(ENTRIES SUPPLIED)

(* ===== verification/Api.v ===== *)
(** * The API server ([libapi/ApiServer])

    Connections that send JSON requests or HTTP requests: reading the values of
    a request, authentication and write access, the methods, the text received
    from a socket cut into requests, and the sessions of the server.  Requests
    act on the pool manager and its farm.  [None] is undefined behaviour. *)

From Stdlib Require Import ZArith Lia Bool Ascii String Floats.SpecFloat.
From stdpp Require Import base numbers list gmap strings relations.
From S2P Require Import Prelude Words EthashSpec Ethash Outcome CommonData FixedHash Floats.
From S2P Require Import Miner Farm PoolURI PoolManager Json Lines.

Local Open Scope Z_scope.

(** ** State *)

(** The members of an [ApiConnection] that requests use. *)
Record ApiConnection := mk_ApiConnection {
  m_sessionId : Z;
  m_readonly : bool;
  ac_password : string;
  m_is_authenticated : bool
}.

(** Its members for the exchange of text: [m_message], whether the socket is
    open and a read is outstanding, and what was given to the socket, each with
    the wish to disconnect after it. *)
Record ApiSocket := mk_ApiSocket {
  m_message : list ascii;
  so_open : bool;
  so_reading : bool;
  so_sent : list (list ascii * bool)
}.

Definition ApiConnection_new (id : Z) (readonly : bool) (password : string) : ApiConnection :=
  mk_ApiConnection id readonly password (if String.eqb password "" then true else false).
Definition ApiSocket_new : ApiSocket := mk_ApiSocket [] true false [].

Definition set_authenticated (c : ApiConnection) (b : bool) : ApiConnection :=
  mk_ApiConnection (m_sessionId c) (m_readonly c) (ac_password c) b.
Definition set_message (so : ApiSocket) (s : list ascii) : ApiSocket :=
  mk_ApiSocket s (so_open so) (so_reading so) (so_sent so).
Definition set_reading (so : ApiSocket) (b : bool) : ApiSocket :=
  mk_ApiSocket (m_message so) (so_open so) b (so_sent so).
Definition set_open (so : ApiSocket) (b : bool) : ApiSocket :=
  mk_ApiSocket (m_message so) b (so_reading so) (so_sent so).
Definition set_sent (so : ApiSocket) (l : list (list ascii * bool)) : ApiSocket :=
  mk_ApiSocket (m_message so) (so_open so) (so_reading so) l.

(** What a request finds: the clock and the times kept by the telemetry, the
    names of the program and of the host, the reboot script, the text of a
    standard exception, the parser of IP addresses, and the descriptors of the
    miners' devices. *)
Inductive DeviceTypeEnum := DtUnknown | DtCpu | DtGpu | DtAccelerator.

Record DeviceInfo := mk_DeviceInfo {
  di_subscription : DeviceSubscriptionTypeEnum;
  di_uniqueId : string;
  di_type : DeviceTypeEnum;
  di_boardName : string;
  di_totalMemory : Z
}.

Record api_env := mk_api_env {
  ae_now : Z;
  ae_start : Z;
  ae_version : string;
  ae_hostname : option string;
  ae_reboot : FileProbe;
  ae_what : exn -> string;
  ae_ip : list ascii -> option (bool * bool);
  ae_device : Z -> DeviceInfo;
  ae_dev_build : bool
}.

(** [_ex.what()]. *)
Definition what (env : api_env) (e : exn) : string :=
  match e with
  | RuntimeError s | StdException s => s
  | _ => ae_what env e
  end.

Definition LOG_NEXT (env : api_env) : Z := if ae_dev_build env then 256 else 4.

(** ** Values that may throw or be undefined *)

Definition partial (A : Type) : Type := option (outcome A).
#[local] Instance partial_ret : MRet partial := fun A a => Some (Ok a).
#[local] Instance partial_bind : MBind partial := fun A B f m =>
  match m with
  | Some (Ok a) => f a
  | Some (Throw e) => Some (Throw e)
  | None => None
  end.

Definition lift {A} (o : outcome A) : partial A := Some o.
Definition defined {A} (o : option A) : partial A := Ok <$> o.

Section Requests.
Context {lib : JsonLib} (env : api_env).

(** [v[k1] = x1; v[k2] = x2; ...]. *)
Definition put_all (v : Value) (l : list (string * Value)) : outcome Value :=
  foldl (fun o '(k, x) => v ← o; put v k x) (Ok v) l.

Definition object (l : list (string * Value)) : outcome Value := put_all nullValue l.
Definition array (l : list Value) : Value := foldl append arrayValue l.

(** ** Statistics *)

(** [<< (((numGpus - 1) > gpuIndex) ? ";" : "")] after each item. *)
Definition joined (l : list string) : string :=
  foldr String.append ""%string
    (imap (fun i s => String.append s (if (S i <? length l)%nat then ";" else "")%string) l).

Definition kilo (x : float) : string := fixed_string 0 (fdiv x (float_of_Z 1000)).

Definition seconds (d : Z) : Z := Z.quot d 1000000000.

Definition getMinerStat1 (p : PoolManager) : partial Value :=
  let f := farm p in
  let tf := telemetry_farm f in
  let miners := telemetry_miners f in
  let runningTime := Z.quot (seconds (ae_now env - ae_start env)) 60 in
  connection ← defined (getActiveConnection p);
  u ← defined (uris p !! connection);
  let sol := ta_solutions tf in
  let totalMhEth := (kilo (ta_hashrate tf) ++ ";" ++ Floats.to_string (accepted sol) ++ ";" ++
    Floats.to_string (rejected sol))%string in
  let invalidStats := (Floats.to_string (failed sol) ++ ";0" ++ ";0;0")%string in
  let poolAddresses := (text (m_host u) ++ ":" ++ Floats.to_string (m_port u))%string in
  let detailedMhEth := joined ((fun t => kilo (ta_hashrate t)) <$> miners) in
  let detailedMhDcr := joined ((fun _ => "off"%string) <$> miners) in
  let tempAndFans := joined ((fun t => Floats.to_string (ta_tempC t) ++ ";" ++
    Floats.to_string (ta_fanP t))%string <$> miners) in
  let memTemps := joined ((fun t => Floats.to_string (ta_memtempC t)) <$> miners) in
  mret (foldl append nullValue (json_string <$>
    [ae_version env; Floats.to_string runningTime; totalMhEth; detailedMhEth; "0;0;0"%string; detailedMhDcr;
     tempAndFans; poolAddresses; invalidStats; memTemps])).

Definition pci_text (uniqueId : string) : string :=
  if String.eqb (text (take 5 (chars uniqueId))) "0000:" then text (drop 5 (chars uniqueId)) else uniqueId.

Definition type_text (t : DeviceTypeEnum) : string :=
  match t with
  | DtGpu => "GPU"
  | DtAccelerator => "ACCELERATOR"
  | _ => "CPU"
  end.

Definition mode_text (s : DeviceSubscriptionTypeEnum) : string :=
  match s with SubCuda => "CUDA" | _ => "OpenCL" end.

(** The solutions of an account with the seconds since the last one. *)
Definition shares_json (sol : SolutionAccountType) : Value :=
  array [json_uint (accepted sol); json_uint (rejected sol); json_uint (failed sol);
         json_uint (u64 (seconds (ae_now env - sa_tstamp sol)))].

(End ENTRIES SUPPLIED)
(ENTRIES SUPPLIED)

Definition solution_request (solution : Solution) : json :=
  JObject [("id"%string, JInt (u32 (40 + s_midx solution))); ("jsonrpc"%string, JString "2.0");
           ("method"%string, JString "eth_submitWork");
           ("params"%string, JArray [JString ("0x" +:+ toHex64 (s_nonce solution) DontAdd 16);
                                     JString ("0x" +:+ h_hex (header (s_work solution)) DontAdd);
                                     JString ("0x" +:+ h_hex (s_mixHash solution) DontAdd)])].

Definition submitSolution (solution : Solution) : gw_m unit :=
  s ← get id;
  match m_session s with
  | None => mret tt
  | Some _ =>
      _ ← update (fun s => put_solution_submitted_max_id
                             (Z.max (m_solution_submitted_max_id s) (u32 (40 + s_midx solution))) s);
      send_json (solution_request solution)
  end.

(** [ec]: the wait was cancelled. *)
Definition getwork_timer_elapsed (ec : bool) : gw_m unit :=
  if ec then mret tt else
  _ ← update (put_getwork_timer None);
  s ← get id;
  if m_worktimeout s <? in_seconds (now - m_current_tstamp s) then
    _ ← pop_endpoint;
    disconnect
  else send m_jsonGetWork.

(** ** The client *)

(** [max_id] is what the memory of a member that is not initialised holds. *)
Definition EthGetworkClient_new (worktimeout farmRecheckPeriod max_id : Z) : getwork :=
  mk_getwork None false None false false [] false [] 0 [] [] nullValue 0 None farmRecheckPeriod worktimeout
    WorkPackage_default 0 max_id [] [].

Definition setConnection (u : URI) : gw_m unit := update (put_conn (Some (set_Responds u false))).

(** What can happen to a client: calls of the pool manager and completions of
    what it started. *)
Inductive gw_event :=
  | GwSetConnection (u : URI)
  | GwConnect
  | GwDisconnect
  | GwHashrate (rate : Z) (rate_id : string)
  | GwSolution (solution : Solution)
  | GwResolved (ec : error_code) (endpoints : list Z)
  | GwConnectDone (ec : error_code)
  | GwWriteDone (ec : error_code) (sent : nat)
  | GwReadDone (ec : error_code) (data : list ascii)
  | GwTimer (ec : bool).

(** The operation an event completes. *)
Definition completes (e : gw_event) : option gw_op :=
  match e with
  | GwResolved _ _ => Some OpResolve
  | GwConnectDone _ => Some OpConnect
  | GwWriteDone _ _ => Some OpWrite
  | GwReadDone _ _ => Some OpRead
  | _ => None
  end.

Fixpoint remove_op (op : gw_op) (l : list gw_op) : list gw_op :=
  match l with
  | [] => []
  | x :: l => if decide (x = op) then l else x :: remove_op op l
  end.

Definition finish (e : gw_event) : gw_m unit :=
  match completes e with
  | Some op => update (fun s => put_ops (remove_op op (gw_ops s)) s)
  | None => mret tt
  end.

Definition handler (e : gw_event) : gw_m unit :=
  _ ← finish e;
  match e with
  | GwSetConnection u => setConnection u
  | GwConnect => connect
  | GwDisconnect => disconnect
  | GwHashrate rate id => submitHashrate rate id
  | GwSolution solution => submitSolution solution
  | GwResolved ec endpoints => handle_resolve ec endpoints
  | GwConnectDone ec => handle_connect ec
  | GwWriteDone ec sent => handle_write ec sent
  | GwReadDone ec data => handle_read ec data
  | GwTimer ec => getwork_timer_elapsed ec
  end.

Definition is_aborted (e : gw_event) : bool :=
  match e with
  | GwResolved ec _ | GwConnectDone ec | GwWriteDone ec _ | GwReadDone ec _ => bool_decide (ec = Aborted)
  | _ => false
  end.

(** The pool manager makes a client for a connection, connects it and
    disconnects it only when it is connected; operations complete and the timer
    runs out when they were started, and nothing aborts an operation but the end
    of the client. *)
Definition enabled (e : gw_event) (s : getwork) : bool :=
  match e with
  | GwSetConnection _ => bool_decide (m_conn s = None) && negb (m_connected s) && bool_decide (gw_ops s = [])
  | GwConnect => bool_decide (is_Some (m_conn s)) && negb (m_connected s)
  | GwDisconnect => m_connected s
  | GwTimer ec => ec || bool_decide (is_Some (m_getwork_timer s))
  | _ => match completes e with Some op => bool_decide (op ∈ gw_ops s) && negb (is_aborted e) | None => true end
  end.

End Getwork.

(End ENTRIES SUPPLIED)

• **TASK STATEMENT**
Using the records above, set down exactly the lines from the one with "(** ** Statistics *)" through the one with "let memTemps := joined", inclusive, and nothing more.

• **THE ANSWER**
(** ** Statistics *)

(** [<< (((numGpus - 1) > gpuIndex) ? ";" : "")] after each item. *)
Definition joined (l : list string) : string :=
  foldr String.append ""%string
    (imap (fun i s => String.append s (if (S i <? length l)%nat then ";" else "")%string) l).

Definition kilo (x : float) : string := fixed_string 0 (fdiv x (float_of_Z 1000)).

Definition seconds (d : Z) : Z := Z.quot d 1000000000.

Definition getMinerStat1 (p : PoolManager) : partial Value :=
  let f := farm p in
  let tf := telemetry_farm f in
  let miners := telemetry_miners f in
  let runningTime := Z.quot (seconds (ae_now env - ae_start env)) 60 in
  connection ← defined (getActiveConnection p);
  u ← defined (uris p !! connection);
  let sol := ta_solutions tf in
  let totalMhEth := (kilo (ta_hashrate tf) ++ ";" ++ Floats.to_string (accepted sol) ++ ";" ++
    Floats.to_string (rejected sol))%string in
  let invalidStats := (Floats.to_string (failed sol) ++ ";0" ++ ";0;0")%string in
  let poolAddresses := (text (m_host u) ++ ":" ++ Floats.to_string (m_port u))%string in
  let detailedMhEth := joined ((fun t => kilo (ta_hashrate t)) <$> miners) in
  let detailedMhDcr := joined ((fun _ => "off"%string) <$> miners) in
  let tempAndFans := joined ((fun t => Floats.to_string (ta_tempC t) ++ ";" ++
    Floats.to_string (ta_fanP t))%string <$> miners) in
  let memTemps := joined ((fun t => Floats.to_string (ta_memtempC t)) <$> miners) in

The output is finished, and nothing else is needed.